▸ **Work to complete**
Beneath this task are records; print exactly the stretch of them from the line with "- set_solver." through the line with "(** C9. A Project", both ends included.

Segment Start: Record excerpts

Lemma project_settling req :
  settling (k := KProject) req project_ok (λ _ _, True) (λ _ _, True)
    (λ _, status_settled (k := KProject) req project_wants) (λ _, []) (λ _, []) (λ _, [])
    project_children (λ project _, project_report project)
    (Reconcile StorageControllerBaseURL req) (Returned (no_requeue, None)) "".
Proof.
  split.
  - eapply wp_mono; [|apply wp_project_pass]. intros tr out [f Hf|f Hf|c tr' out' HP]; constructor; [done..|].
    intros [Hok _]. auto.
  - intros project tr _. apply project_children_maintained.
  - set_solver.
  - intros project tr (Hid&_). by apply project_report_settled.
  - intros project v v'. by apply (status_settled_local (k := KProject)).
  - done.
Qed.

(** C9. A Project settles, in the same sense: once it has its tenant identifier and the storage
    controller takes the tenant, an undisturbed call of [Reconcile] succeeds and leaves
    the status of an attached Project; then it writes nothing. *)
Theorem Reconcile_project_settles {S : Type} (h : server S) (view_of : S → view) `{!ApiServer h view_of}
    req s project :
  found (k := KProject) (view_of s) req project →
  let '(s1, tr, out) := exec h s (Reconcile StorageControllerBaseURL req) in
  calm tr → project_ok project tr →
  out = Returned (no_requeue, None) ∧ project_settled req (view_of s1) ∧
  (project_settled req (view_of s) → writes tr = [] ∧ same (view_of s) (view_of s1)).
Proof.
  intros Hfound.
  pose proof (run_settles h view_of (k := KProject) req _ _ _ _ _ _ _ _ _ _ _ _ s project (project_settling req) Hfound I) as Hrun.
  destruct (exec h s (Reconcile StorageControllerBaseURL req)) as [[s1 tr] out]. intros Hcalm (Hid&Hurl&Hacc).
  apply Hrun; [done|]. split_and!; [done|done|]. destruct Hacc; [constructor|done].
Qed.
End project.

(** ** Examples: two whole passes on the in-memory server *)

Import RefInstances.

#[local] Instance status_equal_laws : SemanticEqualLaws Status := ref_equal_laws Status.

(** A call of [p] from [w], and another from where it ends. *)
Definition first_run (w : world) (p : prog (Result * option error)) : world * trace * outcome (Result * option error) :=
  exec world_server w p.
Definition second_run (w : world) (p : prog (Result * option error)) : world * trace * outcome (Result * option error) :=
  exec world_server (first_run w p).1.1 p.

Segment End: Record excerpts

▸ **Task response**
  - set_solver.
  - intros project tr (Hid&_). by apply project_report_settled.
  - intros project v v'. by apply (status_settled_local (k := KProject)).
  - done.
Qed.

(** C9. A Project settles, in the same sense: once it has its tenant identifier and the storage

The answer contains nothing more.